The White Dog got its name from a 19th-century mystic and founder of the Theosophical Society named Madame Helena Blavatsky, who once resided in the Sansom Street building and claimed to have been cured of a serious illness by having a white dog lie on her. The restaurant has a wry, informally sophisticated ambience, and under chef/partner Kevin von Klause, the menu changes daily (to take advantage of fresh offerings from area farmers, Wicks says) -- though there might be a campus revolt if she took the salmon burger off the lunch menu. At night, you can order swordfish with peppercorn sauce, garlic mashed potatoes, and warm greens. Desserts are gorgeous. Wicks felt that diners had had their fill of French and Italian cuisines, and wanted the White Dog to offer an "American" menu with American wines.
The White Dog is a bit pricey for most students, and while Wicks has considered opening a second restaurant catering to students, with lower-priced entrees and a more casual atmosphere, she concluded that she'd have "no life at all" if she did. The bar area of the White Dog does serve a separate, less expensive grill menu from 2:30 P.M. to 1 A.M., but it will soon be facing competition for its modest student crowd, since LaTerrasse's Hoffman says its lunch menu will be affordable for undergraduates.
For a while, the White Dog succeeded LaTerrasse as the only fine
dining establishment on campus -- although LeBus's Braverman might disagree. But in 1983, the Palladium moved into the handsome Gothic building at 36th and Locust Walk owned by the Christian Association and began serving above-average eclectic fare. And in 1989, Michele Leff and her husband, David Fetkewicz, whose fresh Mexican food in the Reading Terminal Market had earned them a devoted following in Philadelphia, opened a highly successful upscale Mexican restaurant named Zocalo at the corner of 36th Street and Lancaster Avenue.
Leff estimates that during the week 30 percent of her clientele comes from Penn and another 15 percent from Drexel University. During the weekend, however, people cross state lines to sample the city's only hand-made corn tortillas, swordfish tacos, glazed duck, Mexican rice pudding, and killer margaritas. Leff, who is hoping to put together an expo of all the area's restaurants next fall, thinks there is a great future for both retail businesses and restaurants in West Philadelphia.

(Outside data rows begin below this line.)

Lemma write_spec p s d :
  runs (write_snapshot table_order p s) d (fun d' r =>
    let path := snapshot_path p (sh_generation (ps_header s)) in
    only path d d' /\
    (forall q, r = Ok q -> q = path /\ disk_file d path = None /\ exists hb, header_to_vec (ps_header s) = Ok hb
       /\ disk_file d' path = Some (encode hb (kept_entries (sp_tier_registry p) s))) /\
    (is_Some (disk_file d path) -> d' = d)).
Proof.
  unfold write_snapshot. set (path := snapshot_path p _). cbv zeta. apply runs_get.
  unfold path_exists. case_bool_decide as Hp.
  { unfold runs, io_err. split_and!; [by apply same_dirs|done|done]. }
  assert (Hnone : disk_file d path = None) by (by apply eq_None_not_Some).
  apply runs_weaken with (P := fun d' r => only path d d' /\ (r = Ok path -> exists hb,
    header_to_vec (ps_header s) = Ok hb /\ disk_file d' path = Some (encode hb (kept_entries (sp_tier_registry p) s)))
    /\ (forall q, r = Ok q -> q = path)).
  2:{ intros d' r (Ho & Hr & Hq). split_and!; [done| |done]. intros q E. pose proof (Hq q E). subst q. auto. }
  eapply runs_bind_by; [apply (create_dir_only path)| |].
  2:{ intros d1 e [Ho _]. by split_and!. }
  intros d1 _ [Ho _]. apply runs_res. destruct (header_to_vec (ps_header s)) as [hb|e]; cbn [map_err]; [|by split_and!].
  eapply runs_bind_by; [apply (create_only path)| |].
  2:{ intros d2 e [Ho2 _]. split_and!; [by eapply only_trans|done|done]. }
  intros d2 [] [Ho2 Hc]. specialize (Hc eq_refl). set (content := encode hb (kept_entries (sp_tier_registry p) s)).
  set (count := match sp_tier_registry p with Some t => _ | None => _ end).
  assert (Hcount : count = length (kept_entries (sp_tier_registry p) s)).
  { unfold count, kept_entries. destruct (sp_tier_registry p); [done|]. rewrite <- order_length. f_equal.
    induction (table_order (ps_table_data s)); simpl; [done|]. by f_equal. }
  assert (Ha : appends path content
    (run! write_header path hb; run! write_chunk path (to_le_bytes (wrap64 (Z.of_nat count))) "table count";
     run! io_each (fun e => if keeps_table (sp_tier_registry p) e.1 then write_entry path e else io_ret tt)
       (table_order (ps_table_data s)); io_ret tt)).
  { unfold content, encode. rewrite <- (app_nil_r (_ ≫= _)), Hcount. unfold kept_entries at 2. rewrite <- bind_kept.
    apply appends_seq; [apply appends_header|]. apply appends_seq; [apply appends_chunk|].
    apply appends_seq; [|apply appends_ret]. apply appends_each. intros e _.
    destruct (keeps_table _ _); [apply appends_entry|apply appends_ret]. }
  specialize (Ha d2 [] Hc). revert Ha. unfold runs, io_bind, io_ret.
  destruct (write_header path hb d2) as [d3 [[[]|e]|]]; [|intros (w & _ & _ & ? & _)|done].
  2:{ split_and!; [by eapply only_trans, only_trans|done|done]. }
  destruct (write_chunk path _ "table count" d3) as [d4 [[[]|e]|]]; [|intros (w & _ & _ & ? & _)|done].
  2:{ split_and!; [by eapply only_trans, only_trans|done|done]. }
  destruct (io_each _ _ d4) as [d5 [[[]|e]|]]; [|intros (w & _ & _ & ? & _)|done].
  2:{ split_and!; [by eapply only_trans, only_trans|done|done]. }
  intros (w & _ & Hf & Ho3 & Hw). rewrite (Hw eq_refl) in Hf.
  split_and!; [by eapply only_trans, only_trans|eauto|by intros q [= <-]].
Qed.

"Look at all the cultural attractions we have here -- the museum, the ICA, the Community Education Center, the [Philadelphia] Zoo," she says. "People like to come here. Penn is aware of the shortcomings of the area, and is doing its best to counteract them. Penn needs to focus on this. Taking the University and shrinking its campus and becoming insular will only create a bigger problem down the road, because the fringe areas are where most of the problems come from. If we create enough energy and positive experiences along the fringes, then Penn and the merchants here will end up having a better environment for everybody."
The reopening of LaTerrasse can be seen as a small but important symbol of that better environment. But Hoffman's objectives are quite straightforward. "I'm out to have a great restaurant -- a wonderful addition to Sansom Street and Philadelphia," he says. "I couldn't have a simpler objective."
Jon Caroulis is a writer living in Philadelphia. He hopes the many fine establishments in University City not mentioned in this article won't hold it against him.